**TASK ITEM**
Each record below must be written out exactly as given.
-- PROVIDED MATERIAL follows --
(** ** [buildType], branch by branch *)

Lemma buildType_eq propName s knownTypes hook :
  buildType propName s knownTypes hook =
  let name := uppercamelcase propName in
  match oneOf s with
  | Some cases =>
      types ← mapiM (fun i caseSchema =>
                 buildType (name +:+ ".oneOf[" +:+ caseKey i +:+ "]")
                   (unwrapThen caseSchema) knownTypes hook) 0 cases;
      Ok (GraphQLUnionType name (buildDescription s) types)
  | None =>
      if typeIs s "object" then
        Ok (GraphQLObjectType name (buildDescription s) (Thunk name s hook)
              ((fun f => f name ObjectMarker) <$> hook))
      else if typeIs s "array" then
        match items s with
        | Some itemSchema =>
            elementType ← buildType name itemSchema knownTypes hook;
            Ok (GraphQLList (GraphQLNonNull elementType))
        | None => Err TypeErrorUndefined
        end
      else
        match enum s with
        | Some values =>
            if negb (typeIs s "string") then Err (OnlyStringEnums name)
            else Ok (GraphQLEnumType name (buildDescription s)
                       (keyBy values graphqlSafeEnumKey)
                       ((fun f => f name EnumMarker) <$> hook))
        | None =>
            match ref_ s with
            | Some ref =>
                match getKey knownTypes ref with
                | Some t => Ok t
                | None => Err (UnknownReference ref name)
                end
            | None =>
                match type s ≫= BASIC_TYPE_MAPPING with
                | Some t => Ok t
                | None => Err (UnknownType (type s) name)
                end
            end
        end
  end.
Proof. by destruct s. Qed.

Lemma eagerRefs_eq s :
  eagerRefs s =
  match oneOf s with
  | Some cases => flat_map (fun c => eagerRefs (unwrapThen c)) cases
  | None =>
      if typeIs s "object" then []
      else if typeIs s "array" then
        match items s with Some itemSchema => eagerRefs itemSchema | None => [] end
      else
        match enum s with
        | Some _ => []
        | None => match ref_ s with Some ref => [ref] | None => [] end
        end
  end.
Proof. by destruct s. Qed.


(** A [$ref] that [buildType] reaches and the registry lacks makes the
    call fail, whatever encloses the [$ref] node. *)
Lemma buildType_missing_ref knownTypes hook k :
  getKey knownTypes k = None ->
  forall s propName, k ∈ eagerRefs s -> is_ok (buildType propName s knownTypes hook) = false.
Proof.
  intros Hk s. induction s as [s IHcases IHitems _] using schema_ind.
  intros propName. rewrite eagerRefs_eq, buildType_eq. cbv zeta.
  destruct (oneOf s) as [cases|].
  - intros (j & c & Hj & Hin)%elem_of_flat_map.
    specialize (IHcases _ eq_refl). rewrite Forall_lookup in IHcases.
    destruct (mapiM _ 0 cases) as [types|e] eqn:Hmap; [|done].
    apply mapiM_ok_inv in Hmap as [_ Hall].
    destruct (Hall j c Hj) as (y & _ & Hy).
    apply (f_equal is_ok) in Hy. by erewrite IHcases in Hy.
  - destruct (typeIs s "object"); [by intros ?%elem_of_nil|].
    destruct (typeIs s "array").
    { destruct (items s) as [itemSchema|]; [|done].
      intros Hin. specialize (IHitems _ eq_refl (uppercamelcase propName) Hin).
      by destruct (buildType _ itemSchema _ _). }
    destruct (enum s); [by intros ?%elem_of_nil|].
    destruct (ref_ s) as [ref|]; [|by intros ?%elem_of_nil].
    intros ->%list_elem_of_singleton. by rewrite Hk.
Qed.


(** [buildType] reads the registry only at the keys it reaches. *)
Lemma buildType_ext knownTypes knownTypes' hook s :
  forall propName,
    (forall k, k ∈ eagerRefs s -> getKey knownTypes k = getKey knownTypes' k) ->
    buildType propName s knownTypes hook = buildType propName s knownTypes' hook.
Proof.
  induction s as [s IHcases IHitems _] using schema_ind.
  intros propName. rewrite eagerRefs_eq, !buildType_eq. cbv zeta.
  destruct (oneOf s) as [cases|].
  - intros Hsame. specialize (IHcases _ eq_refl). rewrite Forall_lookup in IHcases.
    erewrite mapiM_ext; [done|]. intros j c Hj. apply (IHcases j c Hj).
    intros k Hk. apply Hsame, elem_of_flat_map; eauto.
  - destruct (typeIs s "object"); [done|].
    destruct (typeIs s "array").
    { destruct (items s) as [itemSchema|]; [|done].
      intros Hsame. by rewrite (IHitems _ eq_refl _ Hsame). }
    destruct (enum s); [done|].
    destruct (ref_ s) as [ref|]; [|done].
    intros Hsame. rewrite (Hsame ref); [done|]. by apply list_elem_of_singleton.
Qed.

(** What [buildType] returns is never a non-null wrapper, unless the
    registry holds one. *)
Lemma buildType_nullable knownTypes hook propName s t :
  nullableRegistry knownTypes ->
  buildType propName s knownTypes hook = Ok t ->
  isNonNullType t = false.
Proof.
  intros Hreg. rewrite buildType_eq. cbv zeta.
  destruct (oneOf s) as [cases|].
  { destruct (mapiM _ 0 cases); simpl; [|done]. by intros [= <-]. }
  destruct (typeIs s "object"); [by intros [= <-]|].
  destruct (typeIs s "array").
  { destruct (items s) as [itemSchema|]; [|done].
    destruct (buildType _ itemSchema _ _); simpl; [|done]. by intros [= <-]. }
  destruct (enum s).
  { destruct (negb _); [done|]. by intros [= <-]. }
  destruct (ref_ s) as [ref|].
  { destruct (getKey knownTypes ref) as [t'|] eqn:Hlook; [|done].
    intros [= <-]. by eapply Hreg. }
  destruct (type s ≫= BASIC_TYPE_MAPPING) as [t'|] eqn:Hbasic; [|done].
  intros [= <-]. destruct (type s) as [ty|]; [|done].
  simpl in Hbasic. unfold BASIC_TYPE_MAPPING in Hbasic.
  repeat case_match; by simplify_eq.
Qed.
-- PROVIDED MATERIAL concluded --
**OUTPUT FOR THIS TASK**
(** ** [buildType], branch by branch *)

Lemma buildType_eq propName s knownTypes hook :
  buildType propName s knownTypes hook =
  let name := uppercamelcase propName in
  match oneOf s with
  | Some cases =>
      types ← mapiM (fun i caseSchema =>
                 buildType (name +:+ ".oneOf[" +:+ caseKey i +:+ "]")
                   (unwrapThen caseSchema) knownTypes hook) 0 cases;
      Ok (GraphQLUnionType name (buildDescription s) types)
  | None =>
      if typeIs s "object" then
        Ok (GraphQLObjectType name (buildDescription s) (Thunk name s hook)
              ((fun f => f name ObjectMarker) <$> hook))
      else if typeIs s "array" then
        match items s with
        | Some itemSchema =>
            elementType ← buildType name itemSchema knownTypes hook;
            Ok (GraphQLList (GraphQLNonNull elementType))
        | None => Err TypeErrorUndefined
        end
      else
        match enum s with
        | Some values =>
            if negb (typeIs s "string") then Err (OnlyStringEnums name)
            else Ok (GraphQLEnumType name (buildDescription s)
                       (keyBy values graphqlSafeEnumKey)
                       ((fun f => f name EnumMarker) <$> hook))
        | None =>
            match ref_ s with
            | Some ref =>
                match getKey knownTypes ref with
                | Some t => Ok t
                | None => Err (UnknownReference ref name)
                end
            | None =>
                match type s ≫= BASIC_TYPE_MAPPING with
                | Some t => Ok t
                | None => Err (UnknownType (type s) name)
                end
            end
        end
  end.
Proof. by destruct s. Qed.

Lemma eagerRefs_eq s :
  eagerRefs s =
  match oneOf s with
  | Some cases => flat_map (fun c => eagerRefs (unwrapThen c)) cases
  | None =>
      if typeIs s "object" then []
      else if typeIs s "array" then
        match items s with Some itemSchema => eagerRefs itemSchema | None => [] end
      else
        match enum s with
        | Some _ => []
        | None => match ref_ s with Some ref => [ref] | None => [] end
        end
  end.
Proof. by destruct s. Qed.


(** A [$ref] that [buildType] reaches and the registry lacks makes the
    call fail, whatever encloses the [$ref] node. *)
Lemma buildType_missing_ref knownTypes hook k :
  getKey knownTypes k = None ->
  forall s propName, k ∈ eagerRefs s -> is_ok (buildType propName s knownTypes hook) = false.
Proof.
  intros Hk s. induction s as [s IHcases IHitems _] using schema_ind.
  intros propName. rewrite eagerRefs_eq, buildType_eq. cbv zeta.
  destruct (oneOf s) as [cases|].
  - intros (j & c & Hj & Hin)%elem_of_flat_map.
    specialize (IHcases _ eq_refl). rewrite Forall_lookup in IHcases.
    destruct (mapiM _ 0 cases) as [types|e] eqn:Hmap; [|done].
    apply mapiM_ok_inv in Hmap as [_ Hall].
    destruct (Hall j c Hj) as (y & _ & Hy).
    apply (f_equal is_ok) in Hy. by erewrite IHcases in Hy.
  - destruct (typeIs s "object"); [by intros ?%elem_of_nil|].
    destruct (typeIs s "array").
    { destruct (items s) as [itemSchema|]; [|done].
      intros Hin. specialize (IHitems _ eq_refl (uppercamelcase propName) Hin).
      by destruct (buildType _ itemSchema _ _). }
    destruct (enum s); [by intros ?%elem_of_nil|].
    destruct (ref_ s) as [ref|]; [|by intros ?%elem_of_nil].
    intros ->%list_elem_of_singleton. by rewrite Hk.
Qed.


(** [buildType] reads the registry only at the keys it reaches. *)
Lemma buildType_ext knownTypes knownTypes' hook s :
  forall propName,
    (forall k, k ∈ eagerRefs s -> getKey knownTypes k = getKey knownTypes' k) ->
    buildType propName s knownTypes hook = buildType propName s knownTypes' hook.
Proof.
  induction s as [s IHcases IHitems _] using schema_ind.
  intros propName. rewrite eagerRefs_eq, !buildType_eq. cbv zeta.
  destruct (oneOf s) as [cases|].
  - intros Hsame. specialize (IHcases _ eq_refl). rewrite Forall_lookup in IHcases.
    erewrite mapiM_ext; [done|]. intros j c Hj. apply (IHcases j c Hj).
    intros k Hk. apply Hsame, elem_of_flat_map; eauto.
  - destruct (typeIs s "object"); [done|].
    destruct (typeIs s "array").
    { destruct (items s) as [itemSchema|]; [|done].
      intros Hsame. by rewrite (IHitems _ eq_refl _ Hsame). }
    destruct (enum s); [done|].
    destruct (ref_ s) as [ref|]; [|done].
    intros Hsame. rewrite (Hsame ref); [done|]. by apply list_elem_of_singleton.
Qed.

(** What [buildType] returns is never a non-null wrapper, unless the
    registry holds one. *)
Lemma buildType_nullable knownTypes hook propName s t :
  nullableRegistry knownTypes ->
  buildType propName s knownTypes hook = Ok t ->
  isNonNullType t = false.
Proof.
  intros Hreg. rewrite buildType_eq. cbv zeta.
  destruct (oneOf s) as [cases|].
  { destruct (mapiM _ 0 cases); simpl; [|done]. by intros [= <-]. }
  destruct (typeIs s "object"); [by intros [= <-]|].
  destruct (typeIs s "array").
  { destruct (items s) as [itemSchema|]; [|done].
    destruct (buildType _ itemSchema _ _); simpl; [|done]. by intros [= <-]. }
  destruct (enum s).
  { destruct (negb _); [done|]. by intros [= <-]. }
  destruct (ref_ s) as [ref|].
  { destruct (getKey knownTypes ref) as [t'|] eqn:Hlook; [|done].
    intros [= <-]. by eapply Hreg. }
  destruct (type s ≫= BASIC_TYPE_MAPPING) as [t'|] eqn:Hbasic; [|done].
  intros [= <-]. destruct (type s) as [ty|]; [|done].
  simpl in Hbasic. unfold BASIC_TYPE_MAPPING in Hbasic.
  repeat case_match; by simplify_eq.
Qed.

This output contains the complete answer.